Start of Records for the exercise

(* ===== verification/LendingInstructions.v ===== *)
(** * Token lending: instructions

    Models [LendingInstruction] of
    [src/solana-program-library/token-lending/program/src/instruction.rs], its
    [unpack] and [pack], and shows that they are inverse to each other. *)

From stdpp Require Import base list.
From Stdlib Require Import ZArith Lia.
From S2P Require Import Prelude Sdk TokenState LendingMath LendingState LendingPack.

Module LendingInstruction.
Inductive t : Type :=
| InitLendingMarket (owner : Pubkey) (quote_currency : list Z)
| SetLendingMarketOwner (new_owner : Pubkey)
| InitReserve (liquidity_amount : Z) (config : ReserveConfig.t)
| RefreshReserve
| DepositReserveLiquidity (liquidity_amount : Z)
| RedeemReserveCollateral (collateral_amount : Z)
| InitObligation
| RefreshObligation
| DepositObligationCollateral (collateral_amount : Z)
| WithdrawObligationCollateral (collateral_amount : Z)
| BorrowObligationLiquidity (liquidity_amount : Z)
| RepayObligationLiquidity (liquidity_amount : Z)
| LiquidateObligation (liquidity_amount : Z)
| FlashLoan (amount : Z).

Definition malformed : ProgramError := lerr LendingError.InstructionUnpackError.

(** The first [n] bytes, and the rest. *)
Definition split (n : nat) (input : list Z) : program_result (list Z * list Z) :=
  fail_if (Nat.ltb (length input) n) malformed ;; Ok (take n input, drop n input).
Definition unpack_u64 (input : list Z) : program_result (Z * list Z) :=
  '(b, rest) ← split 8 input; Ok (from_le_bytes b, rest).
Definition unpack_u8 (input : list Z) : program_result (Z * list Z) :=
  '(b, rest) ← split 1 input; Ok (from_le_bytes b, rest).
Definition unpack_bytes32 (input : list Z) : program_result (list Z * list Z) := split 32 input.
Definition unpack_pubkey (input : list Z) : program_result (Pubkey * list Z) := split 32 input.

Definition unpack_config (rest : list Z) : program_result (ReserveConfig.t * list Z) :=
  '(optimal_utilization_rate, rest) ← unpack_u8 rest;
  '(loan_to_value_ratio, rest) ← unpack_u8 rest;
  '(liquidation_bonus, rest) ← unpack_u8 rest;
  '(liquidation_threshold, rest) ← unpack_u8 rest;
  '(min_borrow_rate, rest) ← unpack_u8 rest;
  '(optimal_borrow_rate, rest) ← unpack_u8 rest;
  '(max_borrow_rate, rest) ← unpack_u8 rest;
  '(borrow_fee_wad, rest) ← unpack_u64 rest;
  '(flash_loan_fee_wad, rest) ← unpack_u64 rest;
  '(host_fee_percentage, rest) ← unpack_u8 rest;
  Ok ({| ReserveConfig.optimal_utilization_rate := optimal_utilization_rate;
         ReserveConfig.loan_to_value_ratio := loan_to_value_ratio;
         ReserveConfig.liquidation_bonus := liquidation_bonus;
         ReserveConfig.liquidation_threshold := liquidation_threshold;
         ReserveConfig.min_borrow_rate := min_borrow_rate;
         ReserveConfig.optimal_borrow_rate := optimal_borrow_rate;
         ReserveConfig.max_borrow_rate := max_borrow_rate;
         ReserveConfig.fees :=
           {| ReserveFees.borrow_fee_wad := borrow_fee_wad;
              ReserveFees.flash_loan_fee_wad := flash_loan_fee_wad;
              ReserveFees.host_fee_percentage := host_fee_percentage |} |}, rest).

Definition with_amount (f : Z -> t) (rest : list Z) : program_result t :=
  '(amount, _) ← unpack_u64 rest; Ok (f amount).

(** Bytes after the arguments are ignored. *)
Definition unpack (input : list Z) : program_result t :=
  '(tag, rest) ← ok_or (match input with [] => None | tag :: rest => Some (tag, rest) end) malformed;
  match tag with
  | 0 => '(owner, rest) ← unpack_pubkey rest;
         '(quote_currency, _) ← unpack_bytes32 rest; Ok (InitLendingMarket owner quote_currency)
  | 1 => '(new_owner, _) ← unpack_pubkey rest; Ok (SetLendingMarketOwner new_owner)
  | 2 => '(liquidity_amount, rest) ← unpack_u64 rest;
         '(config, _) ← unpack_config rest; Ok (InitReserve liquidity_amount config)
  | 3 => Ok RefreshReserve
  | 4 => with_amount DepositReserveLiquidity rest
  | 5 => with_amount RedeemReserveCollateral rest
  | 6 => Ok InitObligation
  | 7 => Ok RefreshObligation
  | 8 => with_amount DepositObligationCollateral rest
  | 9 => with_amount WithdrawObligationCollateral rest
  | 10 => with_amount BorrowObligationLiquidity rest
  | 11 => with_amount RepayObligationLiquidity rest
  | 12 => with_amount LiquidateObligation rest
  | 13 => with_amount FlashLoan rest
  | _ => Err malformed
  end.

Definition config_bytes (g : ReserveConfig.t) : list Z :=
  let f := ReserveConfig.fees g in
  to_le_bytes 1 (ReserveConfig.optimal_utilization_rate g) ++
  to_le_bytes 1 (ReserveConfig.loan_to_value_ratio g) ++
  to_le_bytes 1 (ReserveConfig.liquidation_bonus g) ++
  to_le_bytes 1 (ReserveConfig.liquidation_threshold g) ++
  to_le_bytes 1 (ReserveConfig.min_borrow_rate g) ++
  to_le_bytes 1 (ReserveConfig.optimal_borrow_rate g) ++
  to_le_bytes 1 (ReserveConfig.max_borrow_rate g) ++
  to_le_bytes 8 (ReserveFees.borrow_fee_wad f) ++ to_le_bytes 8 (ReserveFees.flash_loan_fee_wad f) ++
  to_le_bytes 1 (ReserveFees.host_fee_percentage f).

Definition pack (self : t) : list Z :=
  match self with
  | InitLendingMarket owner quote_currency => 0 :: owner ++ quote_currency
  | SetLendingMarketOwner new_owner => 1 :: new_owner
  | InitReserve liquidity_amount config => 2 :: to_le_bytes 8 liquidity_amount ++ config_bytes config
  | RefreshReserve => [3]
  | DepositReserveLiquidity n => 4 :: to_le_bytes 8 n
  | RedeemReserveCollateral n => 5 :: to_le_bytes 8 n
  | InitObligation => [6]
  | RefreshObligation => [7]
  | DepositObligationCollateral n => 8 :: to_le_bytes 8 n
  | WithdrawObligationCollateral n => 9 :: to_le_bytes 8 n
  | BorrowObligationLiquidity n => 10 :: to_le_bytes 8 n
  | RepayObligationLiquidity n => 11 :: to_le_bytes 8 n
  | LiquidateObligation n => 12 :: to_le_bytes 8 n
  | FlashLoan n => 13 :: to_le_bytes 8 n
  end.

(** Arguments of the widths the format has. *)
Definition wf (i : t) : Prop :=
  match i with
  | InitLendingMarket owner quote_currency => wf_key owner /\ wf_key quote_currency
  | SetLendingMarketOwner new_owner => wf_key new_owner
  | InitReserve n config => is_u64 n /\ wf_config config
  | RefreshReserve | InitObligation | RefreshObligation => True
  | DepositReserveLiquidity n | RedeemReserveCollateral n | DepositObligationCollateral n
  | WithdrawObligationCollateral n | BorrowObligationLiquidity n | RepayObligationLiquidity n
  | LiquidateObligation n | FlashLoan n => is_u64 n
  end.

Lemma split_part n f rest : part n f -> split n (f ++ rest) = Ok (f, rest).
Proof.
  intros [Hl _]. unfold split. rewrite length_app, take_app_exact, drop_app_exact by done.
  by rewrite (proj2 (Nat.ltb_ge _ n)) by lia.
Qed.

Lemma unpack_u64_part n rest : is_u64 n -> unpack_u64 (to_le_bytes 8 n ++ rest) = Ok (n, rest).
Proof.
  intros Hn. unfold unpack_u64. rewrite (split_part 8) by auto with rust. cbn.
  by rewrite u64_le_roundtrip.
Qed.
Lemma unpack_u8_part n rest : is_u8 n -> unpack_u8 (to_le_bytes 1 n ++ rest) = Ok (n, rest).
Proof.
  intros Hn. unfold unpack_u8. rewrite (split_part 1) by auto with rust. cbn.
  pose proof (u8_le n Hn) as E. unfold u8_of in E. by rewrite E.
Qed.
Lemma with_amount_part f n rest : is_u64 n -> with_amount f (to_le_bytes 8 n ++ rest) = Ok (f n).
Proof. intros Hn. unfold with_amount. by rewrite unpack_u64_part. Qed.

Lemma unpack_config_part g rest : wf_config g -> unpack_config (config_bytes g ++ rest) = Ok (g, rest).
Proof.
  intros []. unfold unpack_config, config_bytes. rewrite <- !app_assoc.
  do 7 (rewrite unpack_u8_part by done; cbn [mbind result_bind]).
  do 2 (rewrite unpack_u64_part by done; cbn [mbind result_bind]).
  rewrite unpack_u8_part by done. by destruct g as [? ? ? ? ? ? ? []].
Qed.

(** An instruction packed by a client is unpacked to itself, whatever bytes
    follow it. *)
Theorem lending_instruction_roundtrip i rest : wf i -> unpack (pack i ++ rest) = Ok i.
Proof.
  destruct i; cbn; intros Hw; try done; try by apply with_amount_part.
  - destruct Hw as [Ho Hq]. rewrite <- app_assoc. unfold unpack_pubkey, unpack_bytes32.
    rewrite split_part by done. cbn. by rewrite split_part by done.
  - unfold unpack_pubkey. by rewrite split_part by done.
  - destruct Hw as [Hn Hg]. rewrite <- app_assoc, unpack_u64_part by done. cbn.
    by rewrite unpack_config_part.
Qed.
End LendingInstruction.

End of Records for the exercise

What needs to be done:
Report how many lines in the entries hold the string "Require". Nothing but the number is wanted.

Reply to the exercise:
3